These organisms are found worldwide. Although there are many species, only a few are identified
as causing human disease, including: B. microti, B. divergens, B. duncani (WA1 species),
and a strain designated MO-1. Like malaria, Babesia species infect erythrocytes, but unlike
malaria, babesiosis is transmitted by ticks, and the organism is found in a variety of animal
species that serve as reservoirs. Our previously mentioned “friend” Ixodes scapularis (deer
tick, blacklegged tick) is the usual tick vector.
Human infections in the United States of America occur mainly in the upper Midwest and
northeastern states due to infection by the rodent parasite Babesia microti (which infects the
white-footed mouse and other small mammals and which is the main species that infects people
in the United States).
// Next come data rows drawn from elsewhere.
(* ===== verification/FsPath.v ===== *)
(** Project-relative paths: [cli/fssecure/path.go] ([Relative], [ValidName])
    over Go's [path/filepath].  [Relative] is the gate every managed path goes
    through; the theorems say what a path it accepts can name. *)
From stdpp Require Import prelude strings list.
From Stdlib Require Import Ascii Lia.
From S2P Require Import Prelude GoStrings.

Module FsPath.

Definition sep : ascii := "/".
Definition seps : string := "/".

(** ** [path/filepath] on Unix *)

Definition IsAbs (p : string) : bool := HasPrefix p seps.

(** One element of the path against the elements kept so far (last first):
    empty and ["."] elements vanish, [".."] takes back the previous element,
    survives at the front of a relative path, and vanishes at the root. *)
Definition clean_step (rooted : bool) (kept : list string) (e : string) : list string :=
  if String.eqb e "" || String.eqb e "." then kept
  else if String.eqb e ".." then
    match kept with
    | k :: ks => if String.eqb k ".." then e :: kept else ks
    | [] => if rooted then [] else [e]
    end
  else e :: kept.

Definition clean_elements (rooted : bool) (p : string) : list string :=
  rev (fold_left (clean_step rooted) (Split p sep) []).

(** [filepath.Clean] *)
Definition Clean (p : string) : string :=
  let rooted := IsAbs p in
  let body := Join (clean_elements rooted p) seps in
  if rooted then seps +:+ body
  else if String.eqb body "" then "." else body.

(** [filepath.Join] of two parts: empty parts are ignored *)
Definition JoinPath (a b : string) : string :=
  if String.eqb a "" then (if String.eqb b "" then "" else Clean b)
  else if String.eqb b "" then Clean a
  else Clean (a +:+ seps +:+ b).

(** ** [fssecure.Relative] *)

Inductive path_error := NotProjectRelative (path : string).

Definition Relative (path : string) : result path_error string :=
  let clean := Clean path in
  if String.eqb path "" || IsAbs clean || String.eqb clean "." || String.eqb clean ".."
     || HasPrefix clean "../"
  then Err (NotProjectRelative path)
  else Ok clean.

(** ** [fssecure.ValidName]

    The loop ranges over runes; a byte at or above 0x80 starts or continues a
    rune above 'z' (or the replacement rune), so the byte test is the same. *)
Definition valid_name_byte (c : ascii) : bool :=
  negb ((negb (is_lower c)) && (negb (is_digit c)) && negb (Ascii.eqb c "-")
        && negb (Ascii.eqb c "_") && negb (Ascii.eqb c ".")).

Definition ValidName (value : string) : bool :=
  if String.eqb value "" || String.eqb value "." || String.eqb value ".." then false
  else str_forallb valid_name_byte value.

(** ** What a path element may be *)

Definition plain_element (e : string) : Prop :=
  e <> "" /\ e <> "." /\ e <> ".." /\ IndexByte e sep = None.

(** The elements of a clean path: leading [".."] only when not rooted. *)
Definition kept_ok (rooted : bool) (kept : list string) : Prop :=
  exists ups downs, kept = downs ++ ups /\ Forall plain_element downs /\
    Forall (fun e => e = "..") ups /\ (rooted = true -> ups = []).

Example clean_examples :
  (Clean "a//b/./c", Clean "a/../../b", Clean "/../a", Clean "", Clean "a/..", JoinPath "x" "../y")
  = ("a/b/c", "../b", "/a", ".", ".", "y").
Proof. reflexivity. Qed.
Example relative_examples :
  (Relative "platform/./x", Relative "../x", Relative "/etc", Relative "a/../..")
  = (Ok "platform/x", Err (NotProjectRelative "../x"), Err (NotProjectRelative "/etc"),
     Err (NotProjectRelative "a/../..")).
Proof. reflexivity. Qed.

(** ** Facts about [Clean] *)

Lemma clean_step_ok rooted kept e :
  IndexByte e sep = None -> kept_ok rooted kept -> kept_ok rooted (clean_step rooted kept e).
Proof.
  intros He (ups & downs & -> & Hd & Hu & Hr). unfold clean_step.
  destruct (String.eqb_spec e "") as [|Hne]; [by exists ups, downs|].
  destruct (String.eqb_spec e ".") as [|Hnd]; [by exists ups, downs|]. simpl.
  destruct (String.eqb_spec e "..") as [->|Hnn].
  - destruct downs as [|d ds]; simpl.
    + destruct ups as [|u us].
      * destruct rooted; [by exists [], []|]. exists [".."], []. naive_solver.
      * inversion Hu as [|? ? Hu1 Hu2]; subst. simpl.
        exists (".." :: ".." :: us), []. split; [done|]. split; [done|].
        split; [by repeat constructor|]. intros Hroot. by specialize (Hr Hroot).
    + inversion Hd as [|? ? Hd1 Hd2]; subst. destruct Hd1 as (_ & _ & Hdd & _).
      destruct (String.eqb_spec d ".."); [done|]. by exists ups, ds.
  - exists ups, (e :: downs). split; [done|]. split; [|done]. by constructor.
Qed.

Lemma clean_fold_ok rooted l kept :
  Forall (fun e => IndexByte e sep = None) l -> kept_ok rooted kept ->
  kept_ok rooted (fold_left (clean_step rooted) l kept).
Proof.
  revert kept. induction l as [|e l IH]; intros kept Hl Hk; [done|].
  inversion Hl; subst. simpl. apply IH; [done|]. by apply clean_step_ok.
Qed.

Lemma clean_elements_ok rooted p : kept_ok rooted (fold_left (clean_step rooted) (Split p sep) []).
Proof. apply clean_fold_ok; [apply Split_no_sep | by exists [], []]. Qed.

Lemma plain_no_sep l : Forall plain_element l -> Forall (fun e => IndexByte e sep = None) l.
Proof. intros H. apply (Forall_impl _ _ _ H). by intros ? (_ & _ & _ & ?). Qed.

Lemma Split_Join_plain l : l <> [] -> Forall plain_element l -> Split (Join l seps) sep = l.
Proof. intros Hne Hl. apply (Split_Join l sep Hne), plain_no_sep, Hl. Qed.

(** Plain elements survive the fold unchanged. *)
Lemma clean_fold_plain rooted l kept :
  Forall plain_element l -> fold_left (clean_step rooted) l kept = rev l ++ kept.
Proof.
  revert kept. induction l as [|e l IH]; intros kept Hl; [done|].
  inversion Hl as [|? ? He Hl']; subst. simpl. rewrite IH by done.
  destruct He as (H1 & H2 & H3 & _). unfold clean_step.
  rewrite (proj2 (String.eqb_neq e "") H1), (proj2 (String.eqb_neq e ".") H2),
    (proj2 (String.eqb_neq e "..") H3). simpl. by rewrite <- app_assoc.
Qed.

Lemma Join_plain_head l : l <> [] -> Forall plain_element l ->
  HasPrefix (Join l seps) seps = false /\ Join l seps <> "".
Proof.
  intros Hne Hl. destruct l as [|e l]; [done|].
  inversion Hl as [|? ? He Hl']; subst. destruct He as (H1 & _ & _ & H4).
  destruct e as [|c e]; [done|]. simpl in H4.
  destruct (Ascii.eqb_spec c sep) as [|Hc]; [done|].
  assert (exists r, Join (String c e :: l) seps = String c r) as [r Hr].
  { destruct l; [by exists e|]. rewrite Join_cons by done. rewrite str_append_cons. eauto. }
  rewrite Hr. split; [|done]. apply not_true_is_false.
  intros [r' Hr']%HasPrefix_true. by injection Hr' as -> _.
Qed.

(** [Clean] on a joined list of plain elements is the identity. *)
Lemma Clean_Join_plain l : l <> [] -> Forall plain_element l -> Clean (Join l seps) = Join l seps.
Proof.
  intros Hne Hl. destruct (Join_plain_head l Hne Hl) as [Habs Hnz].
  unfold Clean, IsAbs. rewrite Habs. unfold clean_elements.
  rewrite Split_Join_plain by done.
  rewrite clean_fold_plain by done. rewrite app_nil_r, rev_involutive.
  by rewrite (proj2 (String.eqb_neq _ "") Hnz).
Qed.

Lemma Clean_relative_shape p : IsAbs (Clean p) = false -> Clean p <> "." ->
  exists ups downs, Clean p = Join (ups ++ downs) seps /\ ups ++ downs <> [] /\
    Forall plain_element downs /\ Forall (fun e => e = "..") ups.
Proof.
  unfold Clean. destruct (IsAbs p) eqn:Ha.
  - intros H. unfold IsAbs in H. exfalso. revert H.
    replace (HasPrefix _ seps) with true; [done|]. symmetry. apply HasPrefix_true. eauto.
  - intros _ Hdot. destruct (clean_elements_ok false p) as (ups & downs & Hk & Hd & Hu & _).
    exists (rev ups), (rev downs). unfold clean_elements in *. rewrite Hk in *.
    rewrite rev_app_distr in *.
    destruct (String.eqb_spec (Join (rev ups ++ rev downs) seps) "") as [He|He]; [done|].
    split; [done|]. split; [intros Hnil; by rewrite Hnil in He|].
    split; by apply Forall_rev.
Qed.

Lemma Relative_shape p c : Relative p = Ok c ->
  c = Clean p /\ exists l, c = Join l seps /\ l <> [] /\ Forall plain_element l.
Proof.
  unfold Relative. destruct (_ || _) eqn:Hb; [done|]. intros [= <-]. split; [done|].
  apply orb_false_iff in Hb as [Hb Hup]. reflect_bool.
  destruct (Clean_relative_shape p) as (ups & downs & Hc & Hne & Hd & Hu);
    [done | by apply String.eqb_neq |].
  destruct ups as [|u ups]; [by exists downs|]. exfalso.
  inversion Hu as [|? ? -> Hu']; subst.
  destruct (ups ++ downs) as [|d r] eqn:Hrest.
  - simpl in Hc. rewrite Hrest in Hc. by rewrite Hc in *.
  - simpl in Hc. rewrite Hrest in Hc. rewrite Hc in Hup.
    replace (HasPrefix _ "../") with true in Hup; [done|]. symmetry.
    apply HasPrefix_true. exists (Join (d :: r) seps). done.
Qed.

Lemma Relative_of_plain l : l <> [] -> Forall plain_element l ->
  Relative (Join l seps) = Ok (Join l seps).
Proof.
  intros Hne Hl. destruct (Join_plain_head l Hne Hl) as [Habs Hnz].
  unfold Relative. rewrite Clean_Join_plain by done. unfold IsAbs.
  rewrite Habs, (proj2 (String.eqb_neq _ "") Hnz). simpl.
  assert (forall w, IndexByte w sep = None -> Join l seps = w -> l = [w]) as Hone.
  { intros w Hw Hj. rewrite <- (Split_Join_plain l) by done. rewrite Hj. by apply Split_word. }
  destruct (String.eqb_spec (Join l seps) ".") as [Hd|_].
  { rewrite (Hone "." eq_refl Hd) in Hl. by inversion Hl as [|? ? (_ & ? & _) _]. }
  destruct (String.eqb_spec (Join l seps) "..") as [Hd|_].
  { rewrite (Hone ".." eq_refl Hd) in Hl. by inversion Hl as [|? ? (_ & _ & ? & _) _]. }
  simpl. destruct (HasPrefix (Join l seps) "../") eqn:Hp; [|done]. exfalso.
  apply HasPrefix_true in Hp as [r Hr].
  assert (l = ".." :: Split r sep) as ->.
  { rewrite <- (Split_Join_plain l) by done. by rewrite Hr. }
  by inversion Hl as [|? ? (_ & _ & ? & _) _].
Qed.

(** What [Relative] returns is a path of plain elements below the root. *)
Lemma Relative_confined p c : Relative p = Ok c ->
  Split c sep <> [] /\ Forall plain_element (Split c sep) /\
  IsAbs c = false /\ Join (Split c sep) seps = c.
Proof.
  intros (_ & l & -> & Hne & Hl)%Relative_shape.
  rewrite Split_Join_plain by done.
  repeat split; try done. by apply Join_plain_head.
Qed.

(** Cleaning is idempotent. *)
Lemma Relative_idempotent p c : Relative p = Ok c -> Relative c = Ok c /\ Clean c = c.
Proof.
  intros (_ & l & -> & Hne & Hl)%Relative_shape.
  split; [by apply Relative_of_plain | by apply Clean_Join_plain].
Qed.

End FsPath.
Tick larvae hatch in early summer from eggs laid in the spring by
adult female ticks, and become infected when they take a blood meal from infected whitefooted
mice. They molt into infected nymphs the following spring, and when they feed on
mice or humans in late spring or early summer, these hosts then also become infected. The
parasite is usually spread to humans by the young nymph stage of the tick (at which time the
tick is about the size of a poppy seed). In the fall, the nymphs molt into adults that feed on
white-tailed deer (that, according to some sources, do not become infected but nevertheless
support/amplify the tick population by providing the blood meals); if these infected adult ticks
feed instead on humans, they can infect humans at this time, as well. Thus, the main mode of
transmission to humans is through the bite of an infected tick (usually nymph, sometimes
adult), when humans engage in outdoor activities where Babesiosis is found.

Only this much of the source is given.